Quote the records below word for word, please, from the very first line through the one that contains "JNull => HN", and nothing beyond it.

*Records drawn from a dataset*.
====

(** Induction on JSON values with the hypothesis for every item of an
    array and every member of an object. *)
Definition JSON_nested_ind (P : JSON -> Prop)
    (HN : P JNull) (HB : forall b, P (JBool b)) (HL : forall l, P (JNumber l))
    (HS : forall s, P (JString s))
    (HA : forall items, Forall P items -> P (JArray items))
    (HO : forall members, Forall (fun kv => P (snd kv)) members -> P (JObject members)) :
  forall v, P v :=
  fix F (v : JSON) : P v :=
    match v with
    | JNull => HN
    | JBool b => HB b
    | JNumber l => HL l
    | JString s => HS s
    | JArray items =>
        HA items ((fix G (l : list JSON) : Forall P l :=
                     match l with
                     | [] => @List.Forall_nil _ P
                     | x :: r => @List.Forall_cons _ P x r (F x) (G r)
                     end) items)
    | JObject members =>
        HO members ((fix G (l : list (string * JSON)) : Forall (fun kv => P (snd kv)) l :=
                       match l with
                       | [] => @List.Forall_nil _ _
                       | kv :: r => @List.Forall_cons _ (fun kv => P (snd kv)) kv r (F (snd kv)) (G r)
                       end) members)
    end.

(** ** The host: file system, external commands, process information *)

(** The file system is a finite map from paths to nodes.  The name space
    is flat: the map does not say whether the parent of a path exists or
    may be written; what the host refuses for such reasons is
    [fs_refuses] below.  [File] is a regular file the process may read,
    append to and remove; [AppendOnly] is a regular file it may append
    to but neither read nor remove (an append-only file without read
    permission). *)
Inductive Node : Type :=
| File (content : string)
| Dir
| AppendOnly (content : string).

====

*TASK RESULT*.
(** Induction on JSON values with the hypothesis for every item of an
    array and every member of an object. *)
Definition JSON_nested_ind (P : JSON -> Prop)
    (HN : P JNull) (HB : forall b, P (JBool b)) (HL : forall l, P (JNumber l))
    (HS : forall s, P (JString s))
    (HA : forall items, Forall P items -> P (JArray items))
    (HO : forall members, Forall (fun kv => P (snd kv)) members -> P (JObject members)) :
  forall v, P v :=
  fix F (v : JSON) : P v :=
    match v with
    | JNull => HN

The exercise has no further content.